DIRECTIONS FOR THIS TASK:
Without skipping any entry, transcribe the data word for word.

(Saved entries)
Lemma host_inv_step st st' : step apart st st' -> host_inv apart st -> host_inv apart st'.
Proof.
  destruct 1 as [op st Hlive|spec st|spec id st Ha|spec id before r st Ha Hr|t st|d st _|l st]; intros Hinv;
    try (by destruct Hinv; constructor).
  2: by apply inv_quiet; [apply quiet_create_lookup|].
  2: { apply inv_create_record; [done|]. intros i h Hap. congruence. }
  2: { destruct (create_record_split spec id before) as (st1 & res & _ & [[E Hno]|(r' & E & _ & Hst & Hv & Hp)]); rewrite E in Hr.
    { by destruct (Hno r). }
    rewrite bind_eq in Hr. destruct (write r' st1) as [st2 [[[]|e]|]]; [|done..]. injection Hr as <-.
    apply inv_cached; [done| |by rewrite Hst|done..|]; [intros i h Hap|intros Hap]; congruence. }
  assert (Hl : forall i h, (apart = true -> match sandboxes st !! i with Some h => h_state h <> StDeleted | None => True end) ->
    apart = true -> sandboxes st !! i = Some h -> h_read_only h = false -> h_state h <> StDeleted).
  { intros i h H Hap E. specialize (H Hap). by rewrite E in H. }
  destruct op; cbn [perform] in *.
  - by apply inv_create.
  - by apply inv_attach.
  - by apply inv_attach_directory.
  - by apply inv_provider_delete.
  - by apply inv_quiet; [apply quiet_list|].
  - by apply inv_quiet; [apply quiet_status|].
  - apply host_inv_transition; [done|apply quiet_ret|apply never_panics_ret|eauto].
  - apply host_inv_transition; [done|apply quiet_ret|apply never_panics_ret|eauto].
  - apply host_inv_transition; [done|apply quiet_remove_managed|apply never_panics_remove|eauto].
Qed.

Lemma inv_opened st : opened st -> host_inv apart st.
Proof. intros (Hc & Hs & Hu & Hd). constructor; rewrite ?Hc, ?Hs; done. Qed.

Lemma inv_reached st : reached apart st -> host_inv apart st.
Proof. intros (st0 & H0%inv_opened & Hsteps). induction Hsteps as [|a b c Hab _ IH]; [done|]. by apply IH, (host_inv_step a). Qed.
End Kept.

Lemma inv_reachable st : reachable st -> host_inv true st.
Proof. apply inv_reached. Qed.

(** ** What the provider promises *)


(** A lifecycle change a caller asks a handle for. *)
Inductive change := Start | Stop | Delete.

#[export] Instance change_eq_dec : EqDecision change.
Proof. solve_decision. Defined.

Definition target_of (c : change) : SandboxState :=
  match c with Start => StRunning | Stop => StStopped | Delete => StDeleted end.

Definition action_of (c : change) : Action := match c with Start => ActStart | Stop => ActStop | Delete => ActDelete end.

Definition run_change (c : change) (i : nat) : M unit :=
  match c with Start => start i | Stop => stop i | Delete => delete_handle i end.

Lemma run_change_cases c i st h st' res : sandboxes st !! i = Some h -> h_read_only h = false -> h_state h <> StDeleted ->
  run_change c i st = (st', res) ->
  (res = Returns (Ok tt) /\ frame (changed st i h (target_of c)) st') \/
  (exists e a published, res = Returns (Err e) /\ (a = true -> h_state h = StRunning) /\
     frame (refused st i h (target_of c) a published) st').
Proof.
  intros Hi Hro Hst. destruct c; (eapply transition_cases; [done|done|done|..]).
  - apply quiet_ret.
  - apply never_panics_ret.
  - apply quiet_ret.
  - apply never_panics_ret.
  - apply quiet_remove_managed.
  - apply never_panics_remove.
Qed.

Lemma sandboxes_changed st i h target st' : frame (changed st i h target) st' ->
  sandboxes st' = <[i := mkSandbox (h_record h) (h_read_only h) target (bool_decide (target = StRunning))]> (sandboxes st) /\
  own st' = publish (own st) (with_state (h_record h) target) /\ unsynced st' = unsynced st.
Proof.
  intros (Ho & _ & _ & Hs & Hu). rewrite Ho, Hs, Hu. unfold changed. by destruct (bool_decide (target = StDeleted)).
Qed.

ANSWER SPACE:
Lemma host_inv_step st st' : step apart st st' -> host_inv apart st -> host_inv apart st'.
Proof.
  destruct 1 as [op st Hlive|spec st|spec id st Ha|spec id before r st Ha Hr|t st|d st _|l st]; intros Hinv;
    try (by destruct Hinv; constructor).
  2: by apply inv_quiet; [apply quiet_create_lookup|].
  2: { apply inv_create_record; [done|]. intros i h Hap. congruence. }
  2: { destruct (create_record_split spec id before) as (st1 & res & _ & [[E Hno]|(r' & E & _ & Hst & Hv & Hp)]); rewrite E in Hr.
    { by destruct (Hno r). }
    rewrite bind_eq in Hr. destruct (write r' st1) as [st2 [[[]|e]|]]; [|done..]. injection Hr as <-.
    apply inv_cached; [done| |by rewrite Hst|done..|]; [intros i h Hap|intros Hap]; congruence. }
  assert (Hl : forall i h, (apart = true -> match sandboxes st !! i with Some h => h_state h <> StDeleted | None => True end) ->
    apart = true -> sandboxes st !! i = Some h -> h_read_only h = false -> h_state h <> StDeleted).
  { intros i h H Hap E. specialize (H Hap). by rewrite E in H. }
  destruct op; cbn [perform] in *.
  - by apply inv_create.
  - by apply inv_attach.
  - by apply inv_attach_directory.
  - by apply inv_provider_delete.
  - by apply inv_quiet; [apply quiet_list|].
  - by apply inv_quiet; [apply quiet_status|].
  - apply host_inv_transition; [done|apply quiet_ret|apply never_panics_ret|eauto].
  - apply host_inv_transition; [done|apply quiet_ret|apply never_panics_ret|eauto].
  - apply host_inv_transition; [done|apply quiet_remove_managed|apply never_panics_remove|eauto].
Qed.

Lemma inv_opened st : opened st -> host_inv apart st.
Proof. intros (Hc & Hs & Hu & Hd). constructor; rewrite ?Hc, ?Hs; done. Qed.

Lemma inv_reached st : reached apart st -> host_inv apart st.
Proof. intros (st0 & H0%inv_opened & Hsteps). induction Hsteps as [|a b c Hab _ IH]; [done|]. by apply IH, (host_inv_step a). Qed.
End Kept.

Lemma inv_reachable st : reachable st -> host_inv true st.
Proof. apply inv_reached. Qed.

(** ** What the provider promises *)


(** A lifecycle change a caller asks a handle for. *)
Inductive change := Start | Stop | Delete.

#[export] Instance change_eq_dec : EqDecision change.
Proof. solve_decision. Defined.

Definition target_of (c : change) : SandboxState :=
  match c with Start => StRunning | Stop => StStopped | Delete => StDeleted end.

Definition action_of (c : change) : Action := match c with Start => ActStart | Stop => ActStop | Delete => ActDelete end.

Definition run_change (c : change) (i : nat) : M unit :=
  match c with Start => start i | Stop => stop i | Delete => delete_handle i end.

Lemma run_change_cases c i st h st' res : sandboxes st !! i = Some h -> h_read_only h = false -> h_state h <> StDeleted ->
  run_change c i st = (st', res) ->
  (res = Returns (Ok tt) /\ frame (changed st i h (target_of c)) st') \/
  (exists e a published, res = Returns (Err e) /\ (a = true -> h_state h = StRunning) /\
     frame (refused st i h (target_of c) a published) st').
Proof.
  intros Hi Hro Hst. destruct c; (eapply transition_cases; [done|done|done|..]).
  - apply quiet_ret.
  - apply never_panics_ret.
  - apply quiet_ret.
  - apply never_panics_ret.
  - apply quiet_remove_managed.
  - apply never_panics_remove.
Qed.

Lemma sandboxes_changed st i h target st' : frame (changed st i h target) st' ->
  sandboxes st' = <[i := mkSandbox (h_record h) (h_read_only h) target (bool_decide (target = StRunning))]> (sandboxes st) /\
  own st' = publish (own st) (with_state (h_record h) target) /\ unsynced st' = unsynced st.
Proof.
  intros (Ho & _ & _ & Hs & Hu). rewrite Ho, Hs, Hu. unfold changed. by destruct (bool_decide (target = StDeleted)).
Qed.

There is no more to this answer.